Continuaron las declaraciones. Se declararon las dificultades pecuniarias en que se encontraba el acusado a fines de julio, así como su enredo con mistress Raikes. ¡Pobre Mary, qué amargo debió resultar a su gran orgullo el oír esto! Evelyn Howard había adivinado los hechos, aunque su animadversión contra Alfred Inglethorp le había hecho concluir, llevada por ese odio incomprensible, a que era éste el comprometido.
A continuación subió Lawrence Cavendish al estrado de los testigos. En voz baja, contestando a las preguntas de míster Philips, negó haber encargado algo a la casa Parkson en junio. En realidad, el 29 de junio estaba en Gales pasando una temporada.
Inmediatamente la barbilla de sir Ernest se adelantó belicosamente.
—¿Niega usted haber encargado a Parkson una barba negra el día veintinueve de junio?.
—Lo niego.
—¡Ah! En caso de que le ocurriera algo a su hermano, ¿quién heredaría a Styles Court?
La brutalidad de la pregunta hizo afluir la sangre al rostro pálido de Lawrence.
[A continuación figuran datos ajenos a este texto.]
Lemma play_loop_never_done fuel gamma tau env g st step sr ep :
  (∀ a e, (env_step a e).1.2 = false) →
  play fuel None gamma tau env g st step sr ep = OutOfFuel ∨
  play fuel None gamma tau env g st step sr ep = Raise ValueError.
Proof.
  intros Hnever. revert env g st step sr ep.
  induction fuel as [|fuel IH]; intros env g st step sr ep; [by left|].
  simpl. destruct (choose_action _ _ _ _ _) as [[action g1]|e|] eqn:Hc.
  - simpl. pose proof (Hnever action env) as Hd.
    destruct (env_step action env) as [[[ns rew] d] env1]. simpl in Hd.
    subst d. apply IH.
  - right. simpl. f_equal. unfold choose_action, randint0 in Hc.
    destruct (rng_random g) as [u g1]. destruct (Qltb u tau).
    + destruct (length (predict_on_batch st)); [congruence|].
      by destruct (rng_draw g1).
    + destruct (predict_on_batch st); simpl in Hc; congruence.
  - by destruct (choose_action_fuel rng_random rng_draw tau
                   (predict_on_batch st) g).
Qed.

Lemma play_loop_raises_ValueError fuel lim gamma tau env g st step sr ep e :
  play fuel lim gamma tau env g st step sr ep = Raise e → e = ValueError.
Proof.
  revert env g st step sr ep.
  induction fuel as [|fuel IH]; intros env g st step sr ep H; simpl in H;
    [done|].
  destruct (choose_action _ _ _ _ _) as [[action g1]|e'|] eqn:Hc;
    simpl in H; [| |done].
  - destruct (env_step action env) as [[[ns rew] d] env1].
    destruct d; [done|]. case_bool_decide; [done|]. by eapply IH.
  - injection H as <-. unfold choose_action, randint0 in Hc.
    destruct (rng_random g) as [u g1]. destruct (Qltb u tau).
    + destruct (length (predict_on_batch st)); [congruence|].
      by destruct (rng_draw g1).
    + destruct (predict_on_batch st); simpl in Hc; congruence.
Qed.

End PlayMore.

(** ** The batch: errors, size, log record, states *)

Lemma unroll_raises_ValueError {Obs : Type} n_steps gamma
    (l : list (transition Obs)) R lq acc e :
  Forall wf_transition l →
  unroll n_steps gamma l R lq acc = Raise e → e = ValueError.
Proof.
  intros Hwf. revert R lq acc.
  induction Hwf as [|[[[s q] a] r] l Hx Hwf IH]; intros R lq acc H;
    simpl in H; [done|].
  unfold wf_transition, action_of, q_of in Hx; simpl in Hx.
  destruct (target_scalar n_steps gamma (R * gamma + r) r lq) as [Rk|e'|] eqn:HR;
    simpl in H.
  - rewrite np_setitem_lt in H by done. simpl in H. by eapply IH.
  - injection H as <-. unfold target_scalar in HR.
    destruct n_steps; [done|]. destruct lq as [[|x v]|]; simpl in HR; congruence.
  - done.
Qed.

Lemma sum_list_bounds (l : list nat) lo hi :
  Forall (λ x, lo ≤ x ≤ hi) l →
  length l * lo ≤ sum_list l ≤ length l * hi.
Proof. induction 1; simpl; lia. Qed.

Lemma episode_targets_states {Obs : Type} n_steps gamma
    (ep : list (transition Obs)) lq acc ss :
  episode_targets n_steps gamma ep lq acc = Ok ss →
  ss.*1 = acc.*1 ++ reverse (state_of <$> ep).
Proof.
  intros Ht.
  apply episode_targets_Ok_inv in Ht as (seed & new & _ & -> & Hlen & Hk).
  rewrite fmap_app. f_equal.
  rewrite <-(reverse_involutive new), fmap_reverse. f_equal.
  apply list_eq. intros i. rewrite !list_lookup_fmap.
  destruct (ep !! i) as [[[[s q] a] r]|] eqn:Hi.
  - destruct (Hk i s q a r Hi) as (_ & Ri & _ & ->). done.
  - rewrite lookup_ge_None_2; [done|]. rewrite length_reverse, Hlen.
    by apply lookup_ge_None_1.
Qed.

Section BatchMore.

Context {Obs Env Rng : Type}.
Variable env_reset : Env → Obs * Env.
Variable env_step : nat → Env → (Obs * Q * bool) * Env.
Variable predict_on_batch : Obs → list Q.
Variable rng_random : Rng → Q * Rng.
Variable rng_draw : Rng → nat * Rng.

Local Abbreviation play :=
  (play_loop env_step predict_on_batch rng_random rng_draw).
Local Abbreviation episodes :=
  (episodes_loop env_reset env_step predict_on_batch rng_random rng_draw).
Local Abbreviation played :=
  (played_episodes env_reset env_step predict_on_batch rng_random rng_draw).

(** Each listed episode is the result of a play loop entered at step 0
    with nothing recorded. *)
Lemma played_episodes_Forall fuel count lim gamma tau env g eps :
  played fuel count lim gamma tau env g = Ok eps →
  Forall (λ r, ∃ env0 g0 st0,
            play fuel lim gamma tau env0 g0 st0 0%Z 0%Q [] = Ok r) eps.
Proof.
  revert env g eps. induction count as [|count IH]; intros env g eps H;
    simpl in H.
  - injection H as <-. constructor.
  - destruct (env_reset env) as [st env1]. bind_inv H. injection H as <-.
    constructor; [eauto|]. by eapply IH.
Qed.

Lemma episodes_loop_raises_ValueError fuel count n_steps lim gamma tau env g
    acc rw e :
  episodes fuel count n_steps lim gamma tau env g acc rw = Raise e →
  e = ValueError.
Proof.
  revert env g acc rw. induction count as [|count IH]; intros env g acc rw H;
    simpl in H; [done|].
  destruct (env_reset env) as [st env1].
  destruct (play fuel lim gamma tau env1 g st 0%Z 0%Q []) as [r|e'|] eqn:Hp;
    simpl in H; [| |done].
  - destruct (episode_targets _ _ _ _ _) as [ss|e'|] eqn:Ht; simpl in H;
      [by eapply IH| |done].
    injection H as <-. unfold episode_targets in Ht.
    destruct (R_sum_init (pe_last_q r)) as [seed|e''|] eqn:Hs; simpl in Ht.
    + apply unroll_raises_ValueError in Ht; [done|].
      apply play_loop_Ok_inv in Hp as (new & Hep & _ & Hwf & _).
      simpl in Hep. rewrite Hep. by apply Forall_reverse.
    + injection Ht as <-. unfold R_sum_init in Hs.
      destruct (pe_last_q r) as [[|x v]|]; simpl in Hs; congruence.
    + done.
  - injection H as <-. by eapply play_loop_raises_ValueError.
Qed.

Lemma episodes_loop_states fuel count n_steps lim gamma tau env g acc rw
    ss rs env' g' eps :
  episodes fuel count n_steps lim gamma tau env g acc rw = Ok (ss, rs, env', g') →
  played fuel count lim gamma tau env g = Ok eps →
  ss.*1 ≡ₚ acc.*1 ++ visited_states eps.
Proof.
  revert env g acc rw eps.
  induction count as [|count IH]; intros env g acc rw eps H Hp;
    simpl in H, Hp.
  - injection H as <- <- <- <-. injection Hp as <-.
    unfold visited_states. simpl. by rewrite app_nil_r.
  - destruct (env_reset env) as [st env1].
    bind_inv H. rename a into r, a0 into ss1. simpl in Hp. bind_inv Hp.
    injection Hp as <-.
    rewrite (IH _ _ _ _ _ H E1).
    rewrite (episode_targets_states _ _ _ _ _ _ E0).
    unfold visited_states. simpl. rewrite <-app_assoc.
    f_equiv. f_equiv; [apply reverse_Permutation | done].
Qed.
El juez expresó su desaprobación con un débil murmullo y el acusado, en el banquillo, se adelantó furioso.
Heavywether no se impresionó en absoluto por la furia de su cliente.
—Conteste a mi pregunta, por favor.
—Me figuro —dijo Lawrence serenamente— que lo heredaría yo.
—¿Qué quiere decir usted con eso de «me figuro»? Su hermano no tiene hijos. ¿Heredaría usted, sí o no?
—Sí.
—¡Ah, esto está mejor! —dijo Heavywether con alegría salvaje—. Y heredaría usted también una buena cantidad de dinero, ¿no es así?
—Realmente, sir Ernest —protestó el juez—, esas preguntas son improcedentes.
Habiendo lanzado ya la insinuación, sir Ernest se inclinó ante el juez y continuó:
—El martes, diecisiete de julio, visitó usted, según creo, con un invitado de Styles Court, el dispensario del Hospital de la Cruz Roja de Tadminster, ¿no es cierto?
—Sí.
—Cuando se quedó usted solo por unos segundos, ¿abrió usted el armario de los venenos y examinó una de las botellas?
—Pue… puede ser que sí.
—¿Debo entender que lo hizo usted?
—Sí.
Sir Ernest lanzó la siguiente pregunta directamente:
—¿Examinó usted una botella en particular?
—No, no lo creo.
—Tenga usted cuidado, míster Cavendish. Me refiero a una botella pequeña de hidrocloruro de estricnina.
—No… Estoy seguro que no.
—Entonces, ¿cómo explica usted que se hayan encontrado en la botella sus huellas dactilares?
El sistema empleado por sir Ernest para amedentrar a los testigos era especialmente eficaz con un temperamento nervioso.
—Me… me figuro que la habré cogido.
—¡Yo también me lo figuro! ¿Sustrajo usted algo del contenido de la botella?